Ohne Regelvertrauen und Zukunftsperspektiven können weder Menschen, Wirtschaft noch Politik auf Dauer existieren. Sie wollen sicher in die Zukunft investieren und vertrauen können. Deshalb sollte man auch die Inflationierung des Krisenbegriffs und das Krisengerede, welches uns ständig begleitet, korrigieren und möglichst präzisieren. Probleme sind noch keine Krisen. Probleme und Handlungsbedarfe gibt es immer, Krisen nicht ; Leben und Politik sind auch Nicht-Krise. Zutreffend aber bleibt: „Das Leben ist Problemlösen“ (Karl R. Popper), wozu auch die Politik zählt.

Es scheint auch nicht mehr die eine große, zum Beispiel ökonomische Krise zu geben, auf die hin sich alles zuspitzt und sich die (Gesellschafts-)Kritik beziehen kann. Die große Figur von ‚Krise und Kritik‘ sowie die Kur aus einem Punkt, etwa aus dem Klassenkonflikt heraus, gehört der Vergangenheit an.

Die Krisen werden vielmehr grösser, globaler und vielfältiger. Bei der Klima- und Corona-Krise sprechen wir von Menschheitskrisen. Ebenso liegen die Mittel, sie zu lösen, nicht mehr so ohne weiteres auf der Hand bzw. in einer einzigen Hand, Instanz oder Macht. Außerdem ist unsere eigene Komplizenschaft in der Wohlstandsgesellschaft zu beachten, was nicht so einfach ist.
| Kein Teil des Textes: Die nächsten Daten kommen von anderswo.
Definition link_attrs : FileAttributes := mkFileAttributes None None None false false true.
Definition dir_attrs : FileAttributes := mkFileAttributes None None None true false false.
Definition file_attrs : FileAttributes := mkFileAttributes (Some 5) None None false true false.

(** It lists each of two names twice, first as a link and then as a
    directory. *)
Definition hop_server : Server := mkServer
  (fun d =>
    if (d =? "/srv")%string then [("x", link_attrs); ("x", dir_attrs)]
    else if (d =? "/srv/x")%string then [("l", link_attrs); ("l", dir_attrs)]
    else if (d =? "/srv/x/l")%string then [("planted", file_attrs)]
    else [])
  (fun l => if (l =? "/srv/x")%string then "." else "..")
  (fun _ => [112; 119; 110; 101; 100]).

Definition home_disk : Fs := {[ ["home"] := NDir; ["home"; "me"] := NDir; ["home"; "me"; "dl"] := NDir ]}.
Definition plain_opts : RecursiveOptions := mkRecursiveOptions false 0 CkNone false.

(** The lexical check does not know the links made before: a link [x] to [.]
    and then a directory [x] put the lexical path one level below the physical
    one, so a link to [..] in it passes, and a file lands beside the root. *)
Theorem symlink_hop_escapes (sha256_hex : list Z -> string) :
  let w := @get_recursive (on_disk hop_server home_disk) sha256_hex 8 "/srv" (components "/home/me/dl") plain_opts walk_new in
  is_ok <$> w.1 = Some true
  /\ home_disk !! ["home"; "me"; "planted"] = None
  /\ replay home_disk (wk_trace w.2) !! ["home"; "me"; "planted"] = Some (NFile [112; 119; 110; 101; 100]).
Proof. vm_compute. auto. Qed.

(** Appending to a file whose size the server does not report opens it with
    truncation, whatever else the server answers. *)
Theorem unsized_append_truncates `{!Environment} path a :
  answer (Remote (RawMetadata path)) [] = Ok a -> at_size a = None ->
  exists rest, wk_trace (append_file_from (mret (Ok 0)) path (mret (mkUploadStream [] SourceEof)) walk_new).2
               = Remote (RawMetadata path) :: Remote (RawOpenWrite path true) :: rest.
Proof.
  intros Ha Hs. unfold append_file_from, metadata, remote_half, open_for_resume_write, stream_upload, on_file, tagged, try_bind, raw, W_sftp, issue, mbind, W_bind, mret, W_ret.
  cbn -[answer]. rewrite Ha. cbn -[answer]. rewrite Hs. cbn -[answer].
  change (Datatypes.app [] [Remote (RawMetadata path)]) with [Remote (RawMetadata path)].
  destruct (answer (Remote (RawOpenWrite path true)) [Remote (RawMetadata path)] : Result RusshSftpError RFile) as [f|e]; cbn -[answer]; by eexists.
Qed.
(* ===== verification/Ftp.v ===== *)
(** * The FTP translator

    Models [crates/spt-ftp-translator/src]: the configuration and the login
    policy ([config.rs]), the replies ([reply.rs]), the commands ([verbs.rs]),
    the passive data channel ([data.rs]), the session state ([state.rs]) and the
    session itself ([server.rs]), over the SFTP client of [Sftp].

    A session is a computation that calls the network and the backend; every
    call is recorded, and an arbitrary environment that sees the calls made so
    far answers it.  A deadline shows as the missing answer of a call.  The
    texts of operating-system errors are part of the answers. *)

From S2P Require Import Prelude Bytes Text Endpoint Ip Sftp Calendar.

(** ** Errors and configuration *)

Inductive TranslatorError :=
| TIo (e : string)
| TBind (addr e : string)
| TNoPassivePort (low high : Z)
| TAtCapacity (max : Z)
| TSftp (e : string)
| TTls (e : string)
| TIdleTimeout
| TInvalidConfig (e : string).

(** [Display] of the error. *)
Definition translator_error_text (e : TranslatorError) : string :=
  match e with
  | TIo e => "ftp control I/O: " +:+ e
  | TBind addr e => "ftp bind " +:+ addr +:+ ": " +:+ e
  | TNoPassivePort low high => "no free passive port in range " +:+ pretty low +:+ "-" +:+ pretty high
  | TAtCapacity max => "ftp translator at capacity (" +:+ pretty max +:+ " clients)"
  | TSftp e => "sftp backend: " +:+ e
  | TTls e => "tls config: " +:+ e
  | TIdleTimeout => "ftp control channel idle timeout"
  | TInvalidConfig e => "ftp translator config: " +:+ e
  end.

Inductive AuthPolicy :=
| AuthDeny
| AuthStatic (username password : string)
| AuthAnonymous
| AuthCallback (cb : string -> string -> bool).
(** The fuel of the line reader is enough: each round that goes on takes a byte,
    and it stops beyond the cap. *)
Lemma read_fuel_enough `{!Outside} enc cap k : forall fuel rw buf tr,
  (length rw <= cap)%nat -> (cap < length rw + fuel)%nat ->
  read_capped_line (fuel + k) enc cap rw buf tr = read_capped_line fuel enc cap rw buf tr.
Proof.
  induction fuel as [|fuel IH]; intros rw buf tr Hl Hf; [lia|].
  cbn [read_capped_line Nat.add]. unfold mbind, Io_bind.
  assert (forall a b (l : list Z) tr1, a = FillBytes (b :: l) ->
    (if bool_decide (cap < length rw + length (b :: l))%nat then mret (LoTooLong, b :: l) else read_capped_line (fuel + k) enc cap (rw ++ b :: l) []) tr1
    = (if bool_decide (cap < length rw + length (b :: l))%nat then mret (LoTooLong, b :: l) else read_capped_line fuel enc cap (rw ++ b :: l) []) tr1) as Hk.
  { intros a b l tr1 _. case_bool_decide as Hc; [done|]. apply IH; rewrite length_app; cbn in *; lia. }
  destruct buf as [|b l].
  - unfold call. remember (reply_to (CFill enc) tr) as a eqn:Ha. unfold Resp in a. destruct a as [|e|[|b l]]; try done.
    destruct (position 10 (b :: l)); [done|]. by eapply Hk.
  - unfold mret, Io_ret. cbv iota beta.
    destruct (position 10 (b :: l)); [done|]. by eapply Hk.
Qed.

(** ** Behaviour worth knowing *)

(** A backend that accepts everything, and a client that sends [cmds], one per
    read. *)
Definition ok_raw (r : Raw) : RawResp r :=
  match r return RawResp r with
  | RawCanonicalize p | RawReadLink p => Ok p
  | RawReadDir _ => Ok [("f"%string, file_attrs)]
  | RawReadWhole _ => Ok []
  | RawOpen _ | RawOpenWrite _ _ => Ok 0%nat
  | RawSeek _ _ | RawWrite _ _ | RawShutdown _ => Ok ()
  | RawReads _ => mkReads [] None
  | RawMetadata _ | RawSymlinkMetadata _ => Ok file_attrs
  | RawTryExists _ => Ok true
  | RawSetMode _ _ | RawSymlink _ _ | RawCreateDir _ | RawRemoveFile _ | RawRemoveDir _ | RawRename _ _ | RawClose => Ok ()
  end.
(** [Path::extension] of a file name: what follows the last dot, if something
    precedes it. *)
Definition extension (name : string) : option string :=
  if (name =? "..")%string then None
  else '(stem, ext) ← rsplit_once "." name; if (stem =? "")%string then None else Some ext.

Definition has_extension (ext name : string) : bool :=
  match extension name with Some e => (to_ascii_lowercase e =? to_ascii_lowercase ext)%string | None => false end.

(** ** A directory *)

Record Disk := mkDisk {
  dk_names : gmap string nat;
  dk_files : gmap nat string;
  dk_next : nat
}.

Definition no_files : Disk := mkDisk ∅ ∅ 0.

(** What a reader finds under a name. *)
Definition view (k : Disk) (name : string) : option string := i ← dk_names k !! name; dk_files k !! i.

(** A new file takes the name. *)
Definition create (name text : string) (k : Disk) : Disk :=
  mkDisk (<[name := dk_next k]> (dk_names k)) (<[dk_next k := text]> (dk_files k)) (S (dk_next k)).

(** [OpenOptions::new().create(true).append(true).open]. *)
Definition open_append (name : string) (k : Disk) : Disk * nat :=
  match dk_names k !! name with
  | Some i => (k, i)
  | None => (create name "" k, dk_next k)
  end.

Definition append_to (i : nat) (text : string) (k : Disk) : Disk :=
  mkDisk (dk_names k) (alter (fun c => c +:+ text)%string i (dk_files k)) (dk_next k).

Definition unlink (name : string) (k : Disk) : Disk := mkDisk (delete name (dk_names k)) (dk_files k) (dk_next k).

(** [atomic::write_atomic]: the file is replaced as a whole, or not at all. *)
Definition write_atomic (path : string) (text : string) (fails : option string) (k : Disk) : Result Error unit * Disk :=
  match fails with
  | None => (Ok tt, create path text k)
  | Some e => (Err (StateLockFailed path ("atomic write failed: " +:+ e)), k)
  end.

(** [Path::join] of a relative name. *)
Definition join (dir name : string) : string := (dir +:+ "/" +:+ name)%string.

(** The name of an entry of [dir]. *)
Definition name_in (dir path : string) : option string :=
  name ← strip_prefix (dir +:+ "/") path; if contains_char "/" name then None else Some name.

(** The entries of [dir] that [mine] claims, by name. *)
Definition listed (dir : string) (mine : string -> bool) (k : Disk) : list string :=
  merge_sort name_le (List.filter mine (omap (fun e => name_in dir e.1) (map_to_list (dk_names k)))).

(** The first names go while more than [keep] are left. *)
Fixpoint prune_loop (dir : string) (keep : nat) (removable : string -> bool) (sorted : list string) (k : Disk) : Disk :=
  match sorted with
  | [] => k
  | p :: rest =>
      if (keep <? length sorted)%nat
      then prune_loop dir keep removable rest (if removable p then unlink (join dir p) k else k)
      else k
  end.

(** ** The layout ([paths.rs]) *)

Definition status_path (dir : string) : string := join dir "status.json".
Definition status_ring_path (dir ts : string) : string := join dir ("status." +:+ ts +:+ ".json").
Definition runtime_path (dir : string) : string := join dir "runtime.json".
Definition events_dir (dir : string) : string := join dir "events".
Definition events_file (dir date : string) : string := join (events_dir dir) (date +:+ ".jsonl").

(** ** The order of names *)

Lemma name_leb_refl a : name_leb a a = true.
Proof. induction a as [|x a IH]; [done|]. cbn [name_leb]. by rewrite Z.ltb_irrefl, Z.eqb_refl. Qed.

Lemma name_leb_antisym a b : name_leb a b = true -> name_leb b a = true -> a = b.
Proof.
  revert b. induction a as [|x a IH]; intros [|y b]; cbn [name_leb]; try done.
  destruct (Z.ltb_spec (code x) (code y)), (Z.ltb_spec (code y) (code x)), (Z.eqb_spec (code x) (code y)), (Z.eqb_spec (code y) (code x)); try lia; try done.
  intros H1 H2. f_equal; [|by apply IH]. unfold code in *. rewrite <- (ascii_nat_embedding x), <- (ascii_nat_embedding y). f_equal. lia.
Qed.

Lemma name_leb_trans a b c : name_leb a b = true -> name_leb b c = true -> name_leb a c = true.
Proof.
  revert b c. induction a as [|x a IH]; intros [|y b] [|z c]; cbn [name_leb]; try done.
  repeat case_match; try lia; try done. apply IH.
Qed.

Lemma name_leb_total a b : name_leb a b = true \/ name_leb b a = true.
Proof.
  revert b. induction a as [|x a IH]; intros [|y b]; cbn [name_leb]; [by left|by left|by right|].
  destruct (Z.ltb_spec (code x) (code y)); [by left|]. destruct (Z.ltb_spec (code y) (code x)); [by right|].
  rewrite !(proj2 (Z.eqb_eq _ _)) by lia. apply IH.
Qed.

#[export] Instance name_le_trans : Transitive name_le.
Proof. intros a b c. apply name_leb_trans. Qed.
#[export] Instance name_le_total : Total name_le.
Proof. intros a b. apply name_leb_total. Qed.

Lemma name_ltb_spec a b : name_ltb a b = true <-> name_le a b /\ a <> b.
Proof. unfold name_ltb. by rewrite andb_true_iff, negb_true_iff, String.eqb_neq. Qed.

Lemma name_ltb_not_le a b : name_ltb a b = false <-> name_le b a.
Proof.
  unfold name_ltb. destruct (name_leb a b) eqn:E, (String.eqb_spec a b) as [->|Hn]; cbn.
  - split; [intros _; apply name_leb_refl|done].
  - split; [done|]. intros H. by destruct Hn; apply name_leb_antisym.
  - by rewrite name_leb_refl in E.
  - split; [|done]. intros _. destruct (name_leb_total a b); [congruence|done].
Qed.

(** ** Pruning by name *)

(** How many of [l] come after [n]. *)
Definition after (l : list string) (n : string) : nat := length (List.filter (name_ltb n) l).

Lemma after_perm l l' n : Permutation l l' -> after l n = after l' n.
Proof. unfold after. induction 1; cbn [List.filter]; repeat case_match; cbn [length]; congruence. Qed.

(** In order and without repetition, the names before the last [keep] are those
    with [keep] or more names after them. *)
Lemma take_oldest keep l n :
  StronglySorted name_le l -> NoDup l -> n ∈ l -> n ∈ take (length l - keep) l <-> (keep <= after l n)%nat.
Proof.
  intros Hs. induction Hs as [|x l Hs IH Hx]; intros Hd Hn; [by apply elem_of_nil in Hn|].
  apply NoDup_cons in Hd as [Hnx Hd]. unfold after. cbn [List.filter]. apply elem_of_cons in Hn as [->|Hn].
  - assert (name_ltb x x = false) as -> by (apply name_ltb_not_le, name_leb_refl).
    rewrite (forallb_filter_id (name_ltb x) l); cbn [length].
    + split.
      * destruct (S (length l) - keep)%nat eqn:E; cbn [take]; [by intros ?%elem_of_nil|]. lia.
      * intros Hk. rewrite Nat.sub_succ_l by done. cbn [take]. apply list_elem_of_here.
    + apply forallb_forall. intros y Hy%list_elem_of_In. rewrite Forall_forall in Hx. apply name_ltb_spec. split; [by apply Hx|congruence].
  - rewrite Forall_forall in Hx. assert (name_ltb n x = false) as -> by (by apply name_ltb_not_le, Hx).
    fold (after l n). rewrite <- IH by done. cbn [length].
    destruct (decide (keep <= length l)%nat) as [Hk|Hk].
    + rewrite Nat.sub_succ_l by done. cbn [take]. rewrite elem_of_cons. split; [intros [->|]; done|by right].
    + replace (S (length l) - keep)%nat with 0%nat by lia. replace (length l - keep)%nat with 0%nat by lia. done.
Qed.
Die wissenschaftliche Politikberatung hat zwar rapide zugenommen, indessen ist das Expertenwissen ebenfalls kontrovers und umstritten. Zudem regierten selbst während der Coronakrise nicht die Wissenschaft bzw. die verschiedenen Virologen oder Intensivmediziner, sondern die Exekutiven mit Ausnahmerecht. Dennoch ist die Forderung berechtigt, dass Politik so weit wie möglich evidenzbasiert sein soll.

Von Mehrfach-Krisen ist heute zurecht die Rede, zum Beispiel in der EU: Eurokrise, Verfassungskrise, Migrationskrise. Die Klimakrise als epochale Aufgabe kommt hinzu, seit 2020 auch die Corona-Krise – von der Mehrfachkrise zur aktuellen Krisensteigerung der Jetztzeit. Naturkatastrophen: Überschwemmungen, Waldbrände, Stürme, Dürren, Wetterextreme halten uns weltweit in Atem. Apokalyptische Bilder gehen um die Welt. Der Katastrophenschutz wird wieder ein großes Thema, selbst in Deutschland, das ansonsten mit seinem technischen Hilfswerk überall zur Stelle ist. Die internationale Kooperation und Koordination wird überlebenswichtig.

Die Politik in Deutschland ist seit 2020 und der Juli-Flut 2021 im permanenten Krisenmodus, selbst während des Wahlkampfs. Sie scheint überfordert und erschöpft, trotzdem werden generell immer mehr Aufgaben an sie adressiert, zumal der Staat, der mehr ist als eine Regierung, seit langem die moderne Politikformel schlechthin geworden ist, der die Verantwortung trägt auch für die Langzeitfolgen unseres Handelns ( wohin etwa kommt der Atommüll ?).

Jahrelang war in Deutschland der ’schlanke Staat‘ das erklärte Ziel von Verwaltungsmodernisierung und Bürokratieabbau, gleichzeitig ist er aber immer größer und mächtiger geworden, genauer: „decomposition of power by increase of functions“(Grimm 1986) heißt sein Steuerungs-Problem.

Also kommt es ebenso auf die staatspolitische Verantwortung der Parteien und Bürger an, die während der Krisen außerordentlich viel Solidarität und Disziplin aus Einsicht bewiesen haben. Ohne diese bürgerschaftlichen Ressourcen könnte in einer freiheitlichen Demokratie gar nicht regiert werden. Ohne sie kommt man auch nicht durch Krisen. Nicht alle Gesellschaften sind indessen gleich belastbar. Das Regieren in der Krise macht zudem der Demokratie Konkurrenz. Die aktuelle Krisensteigerung wird oft als Ausnahmezustand empfunden und beschrieben.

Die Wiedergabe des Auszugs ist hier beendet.